Provided that, if the decisions on matters submitted to arbitration can be separated from those not so submitted, only that part of the arbitral award which contains decisions on matters not submitted to arbitration may be set aside; or

(v) the composition of the arbitral tribunal or the arbitral procedure was not in accordance with the agreement of the parties, unless such agreement was in conflict with a provision of this Part from which the parties cannot derogate, or failing such agreement, was not in accordance with this Part; or

(b) the court finds that-

(i) the subject-matter of the dispute is not capable of settlement by arbitration under the law for the time being in force, or

(ii) the arbitral award is in conflict with the public policy of India.

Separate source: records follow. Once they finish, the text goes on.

(* ===== verification/Fn.v ===== *)
(** * File names (fn.c)

    Names are lists of bytes without their terminator.  AmigaDOS paths use one
    slash between names, and a further one for "go to the parent".  The
    functions of dos.library that take names apart are the class [DosNames]. *)
From S2P Require Import Prelude NfsProt NfsSupp.

Definition slash : byte := x2f.
Definition dot : byte := x2e.
Definition colon : byte := x3a.

(** The byte a pointer into a string points to; the terminator at its end. *)
Definition at0 (s : list byte) : byte := match s with [] => x00 | c :: _ => c end.

(** The string in a buffer. *)
Fixpoint cstr (s : list byte) : list byte :=
  match s with
  | [] => []
  | c :: s => if bool_decide (c = x00) then [] else c :: cstr s
  end.

(** AddPart within a buffer of a size (failure is [None]); FilePart and
    PathPart as offsets in their argument. *)
Class DosNames := {
  AddPart : list byte -> list byte -> Z -> option (list byte);
  FilePart : list byte -> Z;
  PathPart : list byte -> Z
}.

(** StrNDup copies [l] bytes, which have to be there. *)
Definition StrNDup (mem_ok : bool) (s : list byte) (l : Z) : option (option (list byte)) :=
  if (0 <=? l) && (l <=? zlen s) then Some (if mem_ok then Some (take (Z.to_nat l) s) else None)
  else None.
Definition StrDup (mem_ok : bool) (s : list byte) : option (option (list byte)) :=
  StrNDup mem_ok s (zlen s).

(** ** fn_AM2UN: the size that is allocated and the bytes that are stored *)

Fixpoint am2un_extra (s : list byte) : Z :=
  match s with
  | [] => 0
  | c :: s => (if bool_decide (c = slash) && bool_decide (at0 s = slash) then 2 else 0) + am2un_extra s
  end.
Fixpoint am2un_copy (s : list byte) : list byte :=
  match s with
  | [] => []
  | c :: s =>
      c :: (if bool_decide (c = slash) && bool_decide (at0 s = slash) then [dot; dot] else []) ++ am2un_copy s
  end.

(** A store outside the allocated memory is undefined. *)
Definition fn_AM2UN (mem_ok : bool) (s : list byte) : option (option (list byte)) :=
  let size := zlen s + 1 + am2un_extra s in
  if mem_ok
  then if zlen (am2un_copy s) + 1 <=? size then Some (Some (am2un_copy s)) else None
  else Some None.

(** ** Taking names apart and together *)

Section Names.
Context `{DosNames}.

(** The first [l1 + 1] bytes of [s1] are copied, which is the string when [l1]
    is its length. *)
Definition fn_AddPart (mem_ok : bool) (s1 : list byte) (l1 : Z) (s2 : list byte) (l2 : Z)
  : option (option (list byte * Z)) :=
  let l1 := if l1 =? -1 then zlen s1 else l1 in
  let l2 := if l2 =? -1 then zlen s2 else l2 in
  let l := l1 + l2 + 3 in
  if negb mem_ok then Some None
  else if negb (l1 =? zlen s1) then None
  else Some (match AddPart s1 s2 l with Some s => Some (s, zlen s) | None => None end).

(** Result: the new string and its length in [*dl], or NULL.  For a path that
    ends in a slash the copy [s2] is cut at it. *)
Definition fn_FilePart (mem_ok mem_ok2 : bool) (s : list byte) (l : Z)
  : option (option (list byte * Z)) :=
  let dup s l2 := (r ← StrNDup mem_ok s l2; Some (match r with Some n => Some (cstr n, l2) | None => None end)) in
  if l =? 0 then dup [] 0
  else (c ← s !! Z.to_nat (l - 1);
        if bool_decide (c = colon) then dup s l
        else
        let p1 := FilePart s in
        if p1 <? zlen s then dup (drop (Z.to_nat p1) s) (l - p1)
        else
        (s2 ← StrNDup mem_ok2 s l;
         match s2 with
         | None => Some None
         | Some s2 =>
             (c2 ← s2 !! Z.to_nat (p1 - 2);
              if bool_decide (c2 = slash) then Some None
              else
              let s2 := <[Z.to_nat (p1 - 1) := x00]> s2 in
              let p1 := FilePart (cstr s2) in
              dup (drop (Z.to_nat p1) (s2 ++ [x00])) (l - p1))
         end)).

(** A BSTR: a byte with the length, then the bytes. *)
Definition fn_B2CStr (mem_ok : bool) (bs : list byte) : option (option (list byte) * Z) :=
  match bs with
  | [] => None
  | n :: s =>
      let l := Z_of_byte n in
      if zlen s <? l then None
      else Some (if mem_ok then Some (cstr (take (Z.to_nat l) s)) else None, l)
  end.

(** supp.c: the memory of a BSTR made of a C string, with a zero at the end; the
    length is stored in a byte.  [DupBSTR] gives NULL for NULL. *)
Definition NewBSTR (mem_ok : bool) (s : list byte) : option (list byte) :=
  if mem_ok then Some (byte_of_Z (zlen s) :: s ++ [x00]) else None.
Definition DupBSTR (mem_ok : bool) (bs : option (list byte)) : option (option (list byte)) :=
  match bs with
  | None => Some None
  | Some bs =>
      n ← head bs;
      let l := Z_of_byte n in
      if zlen bs <? l + 1 then None
      else Some (if mem_ok then Some (take (Z.to_nat (l + 1)) bs ++ [x00]) else None)
  end.

(** What follows the first colon, or all of the string. *)
Fixpoint after_colon (s : list byte) : option (list byte) :=
  match s with
  | [] => None
  | c :: s => if bool_decide (c = colon) then Some s else after_colon s
  end.

(** The index in the string of a BSTR's first [c], or NULL. *)
Fixpoint find_byte (s : list byte) (c : byte) : option Z :=
  match s with
  | [] => None
  | x :: s => if bool_decide (x = c) then Some 0 else Z.succ <$> find_byte s c
  end.
Definition bstrchr (bs : list byte) (c : byte) : option (option Z) :=
  n ← head bs;
  let l := Z_of_byte n in
  if zlen bs <? l + 1 then None else Some (find_byte (take (Z.to_nat l) (tail bs)) c).

(** What is left of a BSTR after its first colon, without one slash at the end. *)
Definition fn_BPathWithoutDev (mem_ok : bool) (bs : list byte) : option ((Z + list byte) * bool) :=
  s ← bstrchr bs colon;
  n ← head bs;
  let l := Z_of_byte n in
  let '(start, l, IsAbsolute) := match s with Some i => (i + 1, l - i - 1, true) | None => (0, l, false) end in
  if negb mem_ok then Some (inl ERROR_NO_FREE_STORE, IsAbsolute)
  else
  let d := sub_list (tail bs) start l in
  let l :=
    if (l >? 1) && bool_decide (d !! Z.to_nat (l - 1) = Some slash)
       && negb (bool_decide (d !! Z.to_nat (l - 2) = Some slash))
    then l - 1 else l in
  Some (inr (take (Z.to_nat l) d), IsAbsolute).

(** Back from [e] to a separator, or to the start of the string. *)
Fixpoint fn_RSep (s : list byte) (e : nat) : option nat :=
  match e with
  | O => Some O
  | S e' =>
      c ← s !! e;
      if bool_decide (c = slash) || bool_decide (c = colon) then Some e else fn_RSep s e'
  end.

(** The result and [*IsAbsolute]; without memory [*Res2] is set. *)
Definition fn_PathWithoutDev (mem_ok : bool) (ss : list byte) : (Z + list byte) * bool :=
  let '(s, IsAbsolute) := match after_colon ss with Some s => (s, true) | None => (ss, false) end in
  (if mem_ok then inr s else inl ERROR_NO_FREE_STORE, IsAbsolute).

Definition fn_PathPart (mem_ok : bool) (s : list byte) (l : Z) : option (option (list byte) * Z) :=
  if l =? 0 then (r ← StrDup mem_ok []; Some (r, 0))
  else (c ← s !! Z.to_nat (l - 1);
        if bool_decide (c = colon) then (r ← StrNDup mem_ok s l; Some (r, l))
        else
        let l2 := PathPart s in
        (r ← StrNDup mem_ok s l2; Some (r, l2))).

(** [Path] with [Len] bytes at [From] replaced by [Link]. *)
Definition fn_InsertLink (Buf : list byte) (BufLen : Z) (Device : option (list byte))
  (Path : list byte) (From Len : Z) (Link : list byte) : option (Z + list byte) :=
  if bool_decide (Device = Some []) then None
  else
  let dev :=
  match Device with
  | None => Some (Buf, [], BufLen)
  | Some D =>
      if zlen D + 2 >? BufLen then None
      else let D := if bool_decide (last D = Some colon) then D else D ++ [colon] in
      Some (D, D, BufLen - zlen D)
  end in
  match dev with
  | None => Some (inl ERROR_NO_FREE_STORE)
  | Some (Buf, pre, BufFree) =>
      let pth :=
      if From >? 0
      then if From <? BufFree then Some (pre ++ take (Z.to_nat (From - 1)) Path) else None
      else Some Buf in
      match pth with
      | None => Some (inl ERROR_NO_FREE_STORE)
      | Some Buf =>
          match AddPart Buf Link BufLen with
          | None => Some (inl ERROR_NO_FREE_STORE)
          | Some Buf =>
              if zlen Path <? From + Len then None
              else if From + Len =? zlen Path then Some (inr Buf)
              else match AddPart Buf (drop (Z.to_nat (From + Len + 1)) Path) BufLen with
                   | None => Some (inl ERROR_NO_FREE_STORE)
                   | Some Buf => Some (inr Buf)
                   end
          end
      end
  end.
End Names.

(** ** fn_PathUnify

    The output is kept in reverse: its head is [d[-1]], the empty list is
    [d == d0].  The rest of the input is [s]; [l] is its length throughout. *)

(** One step back, and on to the slash before the last name or the start. *)
Fixpoint strip_dir (d : list byte) : list byte :=
  match d with
  | [] => []
  | c :: d => if bool_decide (c = slash) then d else strip_dir d
  end.

(** The loop over a sequence of slashes; [None]: no dirname to strip. *)
Fixpoint unify_slashes (s d : list byte) : option (list byte * list byte) :=
  match s with
  | [] => Some ([], d)
  | c :: s' =>
      if bool_decide (c = slash)
      then match d with [] => None | _ :: _ => unify_slashes s' (strip_dir d) end
      else Some (s, d)
  end.

Definition ends (c : byte) : bool := bool_decide (c = slash) || bool_decide (c = x00).

(** One turn of the loop, with [c] read and [s] behind it; the result is the
    new [s], [d], AddSep and StrippedDirs. *)
Definition unify_step (c : byte) (s d : list byte) (AddSep Stripped : bool)
  : option (list byte * list byte * bool * bool) :=
  if bool_decide (c = slash)
  then match s with
       | [] => Some (s, d, AddSep, Stripped)
       | c1 :: s1 =>
           if bool_decide (c1 = slash)
           then match unify_slashes s d with
                | None => None
                | Some (s, d) => Some (slash :: s, d, true, true)
                end
           else if bool_decide (c1 = dot)
           then if ends (at0 s1) then Some (s1, d, AddSep, Stripped)
                else if bool_decide (at0 s1 = dot)
                then if ends (at0 (tail s1))
                     then match d with
                          | [] => None
                          | _ :: _ => Some (tail s1, strip_dir d, true, Stripped)
                          end
                     else Some (s, d, true, Stripped)
                else Some (s, d, true, Stripped)
           else Some (s, d, true, Stripped)
       end
  else if bool_decide (c = dot) && ends (at0 s) then Some (s, d, AddSep, Stripped)
  else Some (s, c :: (if AddSep && negb (bool_decide (d = [])) then slash :: d else d), false, Stripped).

(** [None] is out of fuel. *)
Fixpoint unify_loop (fuel : nat) (s d : list byte) (AddSep Stripped : bool)
  : option (option (list byte * list byte * bool)) :=
  match s with
  | [] => Some (Some (s, d, Stripped))
  | c :: s =>
      match fuel with
      | O => None
      | S fuel =>
          match unify_step c s d AddSep Stripped with
          | None => Some None
          | Some (s, d, AddSep, Stripped) => unify_loop fuel s d AddSep Stripped
          end
      end
  end.

(** The string starts with the name of two dots. *)
Definition is_dotdot (s : list byte) : bool :=
  bool_decide (at0 s = dot) && bool_decide (at0 (tail s) = dot) && ends (at0 (tail (tail s))).

(** The path with [*StrippedDirs], or [*Res2]; the length of the path is
    [*Len].  The test at the end looks at [s], which is at its end. *)
Definition fn_PathUnify (mem_ok : bool) (ss : list byte) : option (Z + list byte * bool) :=
  if bool_decide (at0 ss = slash) || is_dotdot ss then Some (inl ERROR_OBJECT_NOT_FOUND)
  else if negb mem_ok then Some (inl ERROR_NO_FREE_STORE)
  else
  (r ← unify_loop (S (length ss)) ss [] false false;
   match r with
   | None => Some (inl ERROR_INVALID_COMPONENT_NAME)
   | Some (s, d, Stripped) =>
       if bool_decide (at0 (rev d) = slash) || is_dotdot s
       then Some (inl ERROR_OBJECT_NOT_FOUND)
       else Some (inr (rev d, Stripped))
   end).

(** ** fn_ScanPath

    The buffer [APath] holds the path and its terminator.  The result is the
    offset of the component, the buffer (with the component terminated), [Pos]
    and whether it is the last one. *)
Fixpoint scan_end (s : list byte) : Z :=
  match s with
  | [] => 0
  | c :: s => if ends c then 0 else 1 + scan_end s
  end.

Definition fn_ScanPath (APath : list byte) (Pos : Z) : option (Z * list byte * Z * bool) :=
  let APath := if Pos =? 0 then APath else <[Z.to_nat (Pos - 1) := slash]> APath in
  let p := Pos in
  let e := p + scan_end (drop (Z.to_nat p) APath) in
  (c ← APath !! Z.to_nat e;
   if bool_decide (c = x00) then Some (p, APath, Pos, true)
   else Some (p, if e =? p then APath else <[Z.to_nat e := x00]> APath, e + 1, false)).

Explanation:- Without prejudice to the generality of Sub-clause (ii), it is hereby declared, for the avoidance of any doubt, that an award is in conflict with the public policy of India if the making of the award was induced or affected by fraud or corruption or was in violation of Section 75 or Section 81.

(3) An application for setting aside may not be made after three months have elapsed from date on which the party making that application had received the arbitral award or, if a request had been made under Section 33, from the date on which that request had been disposed of by the arbitral tribunal.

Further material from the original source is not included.